───── SUPPLIED MATERIAL
(* ===== verification/Report.v ===== *)
(** * The benchmark document

    [eval/report.py]: the metrics of a report as a Markdown section, and the
    document whose section of that name is replaced.  The files are texts. *)

From S2P Require Import Prelude Dict Pystr Json Errors Http.
From Stdlib Require Import Ascii.

Definition nl : string := String "010"%char "".

Section report.
Context (repr : json -> string).

Definition marker : string := "## Phase 6 evaluation metrics".
Definition next_heading : string := nl +:+ "## ".

(** One row of the table. *)
Definition metric_row (kv : string * json) : string :=
  "| " +:+ kv.1 +:+ " | " +:+ py_str repr kv.2 +:+ " |".

(** [render_report] *)
Definition render_metrics (metrics : jdict) : string :=
  join nl ([marker; ""; "| Metric | Value |"; "|---|---:|"] ++ map metric_row metrics) +:+ nl.
Definition render_report (report : json) : result exc string :=
  result_bind (json_index report "metrics") (fun metrics =>
  match metrics with
  | JObj metrics => Ok (render_metrics metrics)
  | _ => Err (EPy OtherException "object has no attribute 'items'")
  end).

(** The text before the first occurrence of a needle, and the text after it. *)
Fixpoint split_once (needle s : string) : option (string * string) :=
  match strip_prefix needle s with
  | Some rest => Some ("", rest)
  | None =>
      match s with
      | String c s' => prod_map (String c) id <$> split_once needle s'
      | EmptyString => None
      end
  end.

(** What [write_report] keeps of the document: the text before the section, and
    from the next heading on. *)
Definition kept_parts (existing : string) : string * string :=
  match split_once marker existing with
  | Some (prefix, remainder) =>
      (prefix, match split_once next_heading remainder with
               | Some (_, rest) => next_heading +:+ rest
               | None => ""
               end)
  | None => (existing, "")
  end.

(** [write_report]: the new text of the document; a missing document is empty. *)
Definition write_report (report : json) (existing : string) : result exc string :=
  let '(prefix, suffix) := kept_parts existing in
  result_map (fun section => rstrip prefix +:+ nl +:+ nl +:+ section +:+ suffix) (render_report report).
End report.

(* ------------------------------------------------------------------ *)
(** ** Searching *)

Lemma split_once_Some needle s a b :
  split_once needle s = Some (a, b) -> s = a +:+ needle +:+ b.
Proof.
  revert a. induction s as [|c s IH]; intros a; cbn.
  - destruct (strip_prefix needle "") as [rest|] eqn:Hp; [|done]. intros [= <- <-].
    by apply strip_prefix_Some in Hp.
  - destruct (strip_prefix needle (String c s)) as [rest|] eqn:Hp.
    + intros [= <- <-]. by apply strip_prefix_Some in Hp.
    + destruct (split_once needle s) as [[a' b']|]; [|done]. intros [= <- <-]. cbn. f_equal. by apply IH.
Qed.

Lemma split_once_None needle s : split_once needle s = None <-> contains needle s = false.
Proof.
  induction s as [|c s IH]; cbn; unfold startswith.
  - destruct (strip_prefix needle ""); cbn; done.
  - destruct (strip_prefix needle (String c s)); cbn; [done|]. rewrite <- IH.
    by destruct (split_once needle s).
Qed.

(** The needle does not occur before its first occurrence. *)
Lemma split_once_first needle s a b :
  truthy needle = true -> split_once needle s = Some (a, b) -> contains needle a = false.
Proof.
  intros Hn. revert a. induction s as [|c s IH]; intros a; cbn.
  - destruct (strip_prefix needle "") as [rest|] eqn:Hp; [|done]. intros [= <- <-]. by destruct needle.
  - destruct (strip_prefix needle (String c s)) as [rest|] eqn:Hp.
    { intros [= <- <-]. by destruct needle. }
    destruct (split_once needle s) as [[a' b']|] eqn:Hs; [|done]. intros [= <- <-]. cbn.
    rewrite (IH a') by done. rewrite orb_false_r. unfold startswith.
    destruct (strip_prefix needle (String c a')) as [rest|] eqn:Hc; [|done].
    apply strip_prefix_Some in Hc. apply split_once_Some in Hs. exfalso.
    assert (Hp' : strip_prefix needle (String c s) = Some (rest +:+ needle +:+ b')).
    { apply strip_prefix_Some. rewrite Hs. change (String c (a' +:+ needle +:+ b')) with (String c a' +:+ needle +:+ b').
      by rewrite Hc, sapp_assoc. }
    congruence.
Qed.

(** A needle without newline does not reach over one. *)
Lemma strip_prefix_over_nl needle p rest x :
  forall_chars (fun c => negb (Ascii.eqb c "010")) needle = true ->
  strip_prefix needle (p +:+ nl +:+ rest) = Some x -> exists y, strip_prefix needle p = Some y.
Proof.
  revert p. induction needle as [|a needle IH]; intros p Hn Hx; cbn in *; [eauto|].
  apply andb_true_iff in Hn as [Ha Hn]. destruct p as [|b p]; cbn in *.
  - case_decide; subst; [|done]. done.
  - case_decide; [|done]. eauto.
Qed.

Lemma split_once_over_nl needle p rest :
  forall_chars (fun c => negb (Ascii.eqb c "010")) needle = true -> truthy needle = true ->
  contains needle p = false ->
  split_once needle (p +:+ nl +:+ rest) = prod_map (fun a => p +:+ nl +:+ a) id <$> split_once needle rest.
Proof.
  intros Hn Ht. induction p as [|c p IH]; intros Hc.
  - change ("" +:+ nl +:+ rest) with (nl +:+ rest).
    destruct needle as [|a needle]; [done|]. cbn. cbn in Hn. apply andb_true_iff in Hn as [Ha _].
    case_decide; [by subst|]. by destruct (split_once _ rest) as [[]|].
  - cbn in Hc. apply orb_false_iff in Hc as [Hp Hc].
    change (String c p +:+ nl +:+ rest) with (String c (p +:+ nl +:+ rest)). cbn [split_once].
    destruct (strip_prefix needle (String c (p +:+ nl +:+ rest))) as [x|] eqn:Hx.
    + apply (strip_prefix_over_nl needle (String c p)) in Hx as [y Hy]; [|done].
      unfold startswith in Hp. by rewrite Hy in Hp.
    + rewrite IH by done. by destruct (split_once needle rest) as [[]|].
Qed.

(** A text that ends a line holds no part of the next heading. *)
Lemma split_once_heading body after :
  contains next_heading (body +:+ nl) = false ->
  split_once next_heading ((body +:+ nl) +:+ next_heading +:+ after) = Some (body +:+ nl, after).
Proof.
  induction body as [|c body IH]; intros Hc.
  - reflexivity.
  - change (String c body +:+ nl) with (String c (body +:+ nl)) in *. cbn [contains] in Hc.
    apply orb_false_iff in Hc as [Hp Hc].
    change (String c (body +:+ nl) +:+ next_heading +:+ after)
      with (String c ((body +:+ nl) +:+ next_heading +:+ after)).
    cbn [split_once]. rewrite (IH Hc).
    destruct (strip_prefix next_heading (String c ((body +:+ nl) +:+ next_heading +:+ after))) as [x|] eqn:Hx; [|done].
    exfalso. unfold startswith in Hp. clear IH Hc. cbn in Hx, Hp.
    repeat (case_decide; [|done]). subst.
    destruct body as [|c1 [|c2 [|c3 body]]]; cbn in Hx, Hp; repeat (case_decide; try done); simplify_eq; done.
Qed.

(** ** Blanks at the end *)

Lemma lstrip_idemp s : lstrip (lstrip s) = lstrip s.
Proof. induction s as [|c s IH]; cbn; [done|]. destruct (is_space c) eqn:Hc; cbn; [done|]. by rewrite Hc. Qed.

Lemma lstrip_suffix s : exists blanks, s = blanks +:+ lstrip s.
Proof.
  induction s as [|c s [blanks IH]]; cbn; [by exists ""|]. destruct (is_space c).
  - exists (String c blanks). cbn. by rewrite <- IH.
  - by exists "".
Qed.

Lemma rstrip_prefix s : exists blanks, s = rstrip s +:+ blanks.
Proof.
  destruct (lstrip_suffix (rev_string s)) as [blanks Hb]. exists (rev_string blanks). unfold rstrip.
  rewrite <- rev_string_app, <- Hb. by rewrite rev_string_involutive.
Qed.

Lemma rstrip_newlines s : rstrip (rstrip s +:+ nl +:+ nl) = rstrip s.
Proof.
  unfold rstrip. rewrite rev_string_app, rev_string_involutive.
  change (rev_string (nl +:+ nl)) with (nl +:+ nl). cbn. by rewrite lstrip_idemp.
Qed.

Lemma contains_rstrip needle s : contains needle s = false -> contains needle (rstrip s) = false.
Proof.
  intros Hc. destruct (contains needle (rstrip s)) eqn:Hr; [|done].
  apply contains_spec in Hr as (a & b & Hr). destruct (rstrip_prefix s) as [blanks Hs].
  rewrite <- Hc. symmetry. apply contains_spec. exists a, (b +:+ blanks). by rewrite Hs, Hr, !sapp_assoc.
Qed.

(* ------------------------------------------------------------------ *)
(** ** The document *)

Section properties.
Context (repr : json -> string).

(** The rendered section after its heading. *)
Definition section_body (metrics : jdict) : string :=
  nl +:+ nl +:+ "| Metric | Value |" +:+ nl +:+ join nl ("|---|---:|" :: map (metric_row repr) metrics).

Lemma render_metrics_split metrics : render_metrics repr metrics = marker +:+ section_body metrics +:+ nl.
Proof.
  unfold render_metrics, section_body. cbn [app map join].
  rewrite !sapp_assoc. reflexivity.
Qed.

Lemma kept_parts_ok existing :
  contains marker (kept_parts existing).1 = false /\
  ((kept_parts existing).2 = "" \/ exists rest, (kept_parts existing).2 = next_heading +:+ rest).
Proof.
  unfold kept_parts. destruct (split_once marker existing) as [[prefix remainder]|] eqn:Hs; cbn [fst snd].
  - split; [by eapply split_once_first|]. destruct (split_once next_heading remainder) as [[a rest]|]; eauto.
  - split; [by apply split_once_None|by left].
Qed.

(** The parts of a document just written are the ones it was made of. *)
Lemma kept_parts_written metrics prefix suffix :
  contains marker prefix = false -> (suffix = "" \/ exists rest, suffix = next_heading +:+ rest) ->
  contains next_heading (section_body metrics +:+ nl) = false ->
  kept_parts (rstrip prefix +:+ nl +:+ nl +:+ render_metrics repr metrics +:+ suffix) =
    (rstrip prefix +:+ nl +:+ nl, suffix).
Proof.
  intros Hp Hsuf Hbody. unfold kept_parts.
  rewrite split_once_over_nl by (done || by apply contains_rstrip).
  rewrite render_metrics_split, !sapp_assoc.
  assert (Hm : forall r, split_once marker (nl +:+ marker +:+ r) = Some (nl, r)) by reflexivity.
  rewrite Hm. cbn [fmap option_fmap option_map prod_map fst snd id]. f_equal.
  destruct Hsuf as [->|[rest ->]].
  - rewrite sapp_nil_r. apply split_once_None in Hbody. by rewrite Hbody.
  - rewrite <- sapp_assoc. by rewrite split_once_heading.
Qed.

(** Writing the benchmark document.  The new document is the old one with the
    metrics section replaced or appended: the text before it (up to blanks) and the
    sections after it are kept.  Writing a second report gives what writing it in
    the first place would have given, so that writing again changes nothing, as long
    as the rendered metrics contain no heading of their own. *)
Theorem write_report_replaces_section existing metrics report'
    (Hbody : contains next_heading (section_body metrics +:+ nl) = false) :
  exists before after, existing = before +:+ after /\ contains marker before = false /\
    let document := rstrip before +:+ nl +:+ nl +:+ render_metrics repr metrics +:+ (kept_parts existing).2 in
    write_report repr (JObj [("metrics", JObj metrics)]) existing = Ok document /\
    (exists cut, after = cut +:+ (kept_parts existing).2) /\
    write_report repr report' document = write_report repr report' existing.
Proof.
  destruct (kept_parts_ok existing) as [Hp Hs].
  assert (exists after, existing = (kept_parts existing).1 +:+ after /\ exists cut, after = cut +:+ (kept_parts existing).2)
    as (after & Hex & Hcut).
  { unfold kept_parts. destruct (split_once marker existing) as [[prefix remainder]|] eqn:Hm; cbn [fst snd].
    - exists (marker +:+ remainder). split; [by apply split_once_Some|].
      destruct (split_once next_heading remainder) as [[a rest]|] eqn:Hh.
      + apply split_once_Some in Hh as ->. exists (marker +:+ a). by rewrite sapp_assoc.
      + exists (marker +:+ remainder). by rewrite sapp_nil_r.
    - exists "". rewrite sapp_nil_r. split; [done|by exists ""]. }
  destruct (kept_parts existing) as [prefix suffix] eqn:Hk. cbn [fst snd] in *.
  exists prefix, after. split_and!; try done.
  - unfold write_report. rewrite Hk. reflexivity.
  - unfold write_report. rewrite Hk, kept_parts_written by done. by rewrite rstrip_newlines.
Qed.
End properties.

Definition example_document : string :=
  "# Benchmarks" +:+ nl +:+ marker +:+ nl +:+ "old" +:+ nl +:+ "## Notes" +:+ nl.
Definition example_metrics : jdict := [("passed", JInt 3); ("pass_rate", JFloat "1.0")].

Lemma write_report_replaces_section_witness :
  let report := JObj [("metrics", JObj example_metrics)] in
  exists document, write_report (fun _ => "") report example_document = Ok document /\
    contains "| passed | 3 |" document = true /\ contains "old" document = false /\
    contains "## Notes" document = true /\ write_report (fun _ => "") report document = Ok document.
Proof.
  intros report.
  destruct (write_report (fun _ => "") report example_document) as [document|e] eqn:Hd;
    [|exfalso; vm_compute in Hd; discriminate Hd].
  destruct (write_report_replaces_section (fun _ => "") example_document example_metrics report)
    as (before & after & _ & _ & Hw & _ & Hagain); [vm_compute; reflexivity|].
  unfold report in Hd. rewrite Hd in Hw.
  apply (f_equal (fun r => match r with Ok text => text | Err _ => document end)) in Hw. cbv beta iota in Hw.
  rewrite <- Hw in Hagain. clear Hw.
  pose proof Hd as Hlit. vm_compute in Hlit. injection Hlit as Hlit.
  exists document. split; [reflexivity|].
  split; [rewrite <- Hlit; vm_compute; reflexivity|]. split; [rewrite <- Hlit; vm_compute; reflexivity|].
  split; [rewrite <- Hlit; vm_compute; reflexivity|]. exact (eq_trans Hagain Hd).
Defined.
(** * Label-Master-3000: serial number allocation and indexing engine

    A shallow embedding of [business_logic.py]: the component registry
    ([GestioneComponenti]), the serial allocator ([GestoreSerialNumber]) and
    the batch run [GeneratoreExcel.crea_documento_con_componenti], followed
    by the properties of the specification stated and settled on them. *)

From Stdlib Require Import ZArith Lia Ascii String.
From stdpp Require Import base option list strings gmap.

Local Open Scope Z_scope.

(** ** Python primitives used by the source *)

Module Py.

(** Exceptions the modelled code can raise. *)
Inductive exn : Type :=
| ValueError (msg : string)
| IndexError
| KeyError (key : string).

Inductive result (A : Type) : Type :=
| Ok (a : A)
| Raise (e : exn).
Global Arguments Ok {A} a.
Global Arguments Raise {A} e.

(** Truth value of an [Optional[str]]: [None] and [''] are falsy. *)
Definition truthy (o : option string) : bool :=
  match o with
  | None => false
  | Some s => negb (String.eqb s "")
  end.

(** [a if a else b] on optional strings. *)
Definition or_else (a b : option string) : option string :=
  if truthy a then a else b.

(** [range(n)]. *)
Definition range (n : Z) : list Z := Z.of_nat <$> seq 0 (Z.to_nat n).

(** [l[i]]: a negative index counts from the end, anything outside
    raises [IndexError]. *)
Definition getitem {A} (l : list A) (i : Z) : result A :=
  let n := Z.of_nat (length l) in
  let j := if i <? 0 then i + n else i in
  if (0 <=? j) && (j <? n) then
    match l !! Z.to_nat j with
    | Some a => Ok a
    | None => Raise IndexError
    end
  else Raise IndexError.

Definition digit_char (d : Z) : ascii := ascii_of_nat (48 + Z.to_nat d).

(** Decimal digits of a natural number, most significant first. *)
Fixpoint str_aux (fuel : nat) (n : Z) (acc : string) : string :=
  match fuel with
  | O => acc
  | S f =>
      let acc' := String (digit_char (n mod 10)) acc in
      if n <? 10 then acc' else str_aux f (n / 10) acc'
  end.

Definition str_abs (n : Z) : string :=
  str_aux (S (Z.to_nat (Z.log2 (Z.abs n)))) (Z.abs n) "".

(** [str(n)] for an [int]. *)
Definition str (n : Z) : string :=
  if n <? 0 then String "-" (str_abs n) else str_abs n.

Fixpoint zeros (k : nat) : string :=
  match k with
  | O => ""
  | S k' => String "0" (zeros k')
  end.

(** [f"{n:0<width>d}"]: sign first, then zeros up to the width, then
    the digits; a number wider than the field is printed in full. *)
Definition format_0d (width : nat) (n : Z) : string :=
  let ds := str_abs n in
  if n <? 0 then
    String "-" (zeros (width - 1 - String.length ds) +:+ ds)
  else zeros (width - String.length ds) +:+ ds.

End Py.

Import Py.

(** ** State and exceptions

    A method is a function from the state of its object to an outcome and
    the state it leaves behind: an exception does not undo the mutations
    made before it. *)

Definition M (St A : Type) : Type := St -> result A * St.

Definition ret {St A} (a : A) : M St A := fun s => (Ok a, s).

Definition raise {St A} (e : exn) : M St A := fun s => (Raise e, s).

Definition bind {St A B} (c : M St A) (k : A -> M St B) : M St B :=
  fun s =>
    match c s with
    | (Ok a, s') => k a s'
    | (Raise e, s') => (Raise e, s')
    end.

Definition get {St} : M St St := fun s => (Ok s, s).

Definition modify {St} (f : St -> St) : M St unit := fun s => (Ok tt, f s).

Notation "'let*' x ':=' c 'in' k" := (bind c (fun x => k))
  (at level 10, x pattern, c at level 100, k at level 200).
──────────
• _TASK TO COMPLETE_
Lines holding "truthy": copy each one from the records above.

• _WRITTEN RESPONSE_
  truthy needle = true -> split_once needle s = Some (a, b) -> contains needle a = false.
  forall_chars (fun c => negb (Ascii.eqb c "010")) needle = true -> truthy needle = true ->
Definition truthy (o : option string) : bool :=
  if truthy a then a else b.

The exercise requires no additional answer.